You’re a CF. It’s not your home to use as you wish.

Aderyn19 · 29/08/2019 14:32

My mum's dog gets very stressed around strangers. He's nearly blind and gets scared. So we are very careful about where we take him - he's not aggressive at all but there's the potential for him to get snappy if frightened. What if mils dog is similar and ends up biting one of the kids?

It's not really doing someone a favour of you don't do it in a way that actually helps them. If your actions would cause mil to worry about her pet or her home while away, then that's not much of a favour.

Besides all that, your h said no and it is his parents' house, not yours.

Sewrainbow · 29/08/2019 14:38

I wouldn't do this. I don't think I would even if permission was granted as I'd worry a out damage etc.

I'd be cross if someone did it in my house without asking first.

RebeccaRae · 29/08/2019 14:47

I think it's fine to ask your MIL, but I wouldn't do it without permission. It's the kind of thing people can be funny about.

RebeccaRae · 29/08/2019 14:49

Also, I don't get why people are acting as though it's insane to ask if it's ok? Surely it's just good manners?

Also, if you're worried you will be told 'no' it's a sign you shouldn't be doing it in the first place!

BFPhopeful2019 · 29/08/2019 15:02

As it is seemingly a very small number of people and it is the kids playing and a burger in the garden, I don’t think it would be unreasonable. Provided there would be no trouble and all cleaned up, I’d go for it!

Cheeseandwin5 · 29/08/2019 15:29

If someone was house sitting my place and had a few friends over, I wouldn't mind at all. But the fact is that your DH has told you they wouldnt like it. What ever you think of that doesn't really matter. You know she wont like it so dont do it.
Also your DH wont enjoy it and I assume that's who the party was for.

Bluntness100 · 29/08/2019 17:12

I'm not sure the op is doing them a huge favour either, there is clearly a reason she wants to have the party at her in laws house and not hers.

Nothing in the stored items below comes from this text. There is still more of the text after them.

(** * AdView: view-sizing reconciliation of the AppLovin MAX React Native
    banner / MREC component (src/AdView.tsx).

    The component is embedded as a state machine.  The hooks of the
    function component ([useRef], [useState], [useReducer]) are the fields
    of [State]; the promises it leaves outstanding are explicit queues; a
    render pass, the arrival of a native response, a call of the
    imperative handle and the unmount are the [Event]s.

    JavaScript numbers are only copied and compared for identity by this
    code, never computed with: they are modelled as integers, with [NaN]
    beside them because [===] tells it apart from every number and from
    itself. *)

From Stdlib Require Import ZArith Lia.
From stdpp Require Import base option list gmap strings pretty fin_maps.

Open Scope string_scope.

(** ** JavaScript values and objects *)

(** The values a style dimension, a size record field or a bridged
    argument can hold.  ['auto'] and percentages are strings; an element
    of a style array is held by reference and told by its index. *)
Inductive Value : Type :=
| VUndefined
| VNull
| VNum (n : Z)
| VNaN
| VStr (s : string)
| VElement (index : nat).

#[global] Instance Value_eq_dec : EqDecision Value.
Proof. solve_decision. Defined.

(** A plain object: own enumerable string keys.  A key may be present and
    hold [undefined]; that differs from an absent key for [Object.keys]. *)
Abbreviation JsObject := (gmap string Value).

(** [o.k]: reading an absent property yields [undefined]. *)
Definition get (o : JsObject) (k : string) : Value :=
  default VUndefined (o !! k).

(** [a === b] and [a !== b]: [NaN] is equal to nothing, not even to
    itself. *)
Definition strictEq (a b : Value) : bool :=
  match a, b with
  | VNaN, _ | _, VNaN => false
  | _, _ => bool_decide (a = b)
  end.
Definition strictNe (a b : Value) : bool := negb (strictEq a b).

(** [a ?? b]. *)
Definition coalesce (a b : Value) : Value :=
  match a with
  | VUndefined | VNull => b
  | _ => a
  end.

(** The object literal [{ width: w, height: h }]. *)
Definition sizeRecord (w h : Value) : JsObject :=
  <["width" := w]> {["height" := h]}.

(** [Object.keys(o).length]. *)
Definition keysLength (o : JsObject) : nat := size o.

Definition auto : Value := VStr "auto".

(** ** Style props *)

(** A style prop as the caller passes it: nothing ([undefined], [null] or
    [false]), a plain style object, or an array of style props. *)
#[warnings="-register-all"] Inductive StyleProp : Type :=
| StyleAbsent
| StyleObject (o : JsObject)
| StyleArray (elements : list StyleProp).

(** [StyleSheet.flatten] of React Native: nothing for nothing, a plain
    object as it is, and for an array the merge of its flattened
    elements, later ones overriding earlier ones. *)
Fixpoint flatten (style : StyleProp) : option JsObject :=
  match style with
  | StyleAbsent => None
  | StyleObject o => Some o
  | StyleArray elements =>
      Some (foldl (λ result element,
                     match flatten element with
                     | Some computed => computed ∪ result
                     | None => result
                     end) ∅ elements)
  end.

(** [style || {}]. *)
Definition orEmpty (style : StyleProp) : StyleProp :=
  match style with
  | StyleAbsent => StyleObject ∅
  | _ => style
  end.

(** [viewStyle?.k]. *)
Definition optGet (o : option JsObject) (k : string) : Value :=
  match o with
  | Some o => get o k
  | None => VUndefined
  end.

(** The flat object [getOutlineViewSize] reads the declared size from. *)
Definition flatStyle (style : StyleProp) : JsObject :=
  default ∅ (flatten (orEmpty style)).

(** The own enumerable properties of a style prop, which [Object.assign]
    copies: the keys of a plain object; for an array its indices, each
    holding the element itself. *)
Definition ownProperties (style : StyleProp) : JsObject :=
  match style with
  | StyleAbsent => ∅
  | StyleObject o => o
  | StyleArray elements =>
      list_to_map (imap (λ i _, (pretty i, VElement i)) elements)
  end.

(** [Object.assign({}, a, b)]: the keys of [b] override those of [a]; the
    style prop [a] is copied as it was passed, not flattened. *)
Definition assign (a : StyleProp) (b : JsObject) : JsObject :=
  b ∪ ownProperties a.

(** ** Formats and format sizes *)

Inductive AdFormat : Type := BANNER | MREC.

#[global] Instance AdFormat_eq_dec : EqDecision AdFormat.
Proof. solve_decision. Defined.

Record Size := { size_width : Z; size_height : Z }.

Record AdViewSize := { banner : Size; leader : Size; mrec : Size }.

Definition ADVIEW_SIZE : AdViewSize :=
  {| banner := {| size_width := 320; size_height := 50 |};
     leader := {| size_width := 728; size_height := 90 |};
     mrec := {| size_width := 300; size_height := 250 |} |}.

(** ** Style outline *)

(** [getOutlineViewSize]: the declared width and height of the flattened
    style, ['auto'] for an unspecified one. *)
Definition getOutlineViewSize (style : StyleProp) : Value * Value :=
  let viewStyle := flatten (orEmpty style) in
  (coalesce (optGet viewStyle "width") auto,
   coalesce (optGet viewStyle "height") auto).

(** ** Banner sizing *)

(** The promise returned by the async function [sizeForBannerFormat]:
    either it ran to its [return] without suspending, or it is suspended
    at [await AppLovinMAX.getAdaptiveBannerHeightForWidth(forWidth)] with
    [width] already computed; its continuation is [resume]. *)
Inductive SizePromise : Type :=
| Resolved (size : JsObject)
| AwaitHeight (forWidth : Z) (width : Value).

She's only there for A week. It's been six weeks since his birthday. There is no reason the party needs to be at the in-laws in that week that we off fhe husband know of. The in-laws haven't even it seems left yet and the ops planning it.

So it would seem there is a benefit of them staying in the in-laws house. I'd assume they perceive it as better than theirs.

katesalwayslate · 29/08/2019 17:14

It is unreasonable if you don’t ask permission first.

Leeds2 · 29/08/2019 17:18

I would go with what your DH thinks is the right thing to do.

IamWaggingBrenda · 29/08/2019 17:35

You’re only there for a week ffs. Have the party at your own place when you go back home. YABU to expect to use your MIL’s house for a party.

SecretMillionaire · 29/08/2019 17:55

YABU I would be furious if I found out that someone I trusted to house sit had invited strangers into my home. I don’t operate an open house policy and like my privacy.

If you want a gathering have it at your own house on another day or ask them to find another house sitter.

What would happen if an expensive or sentimental item in the house was broken or missing after your gathering?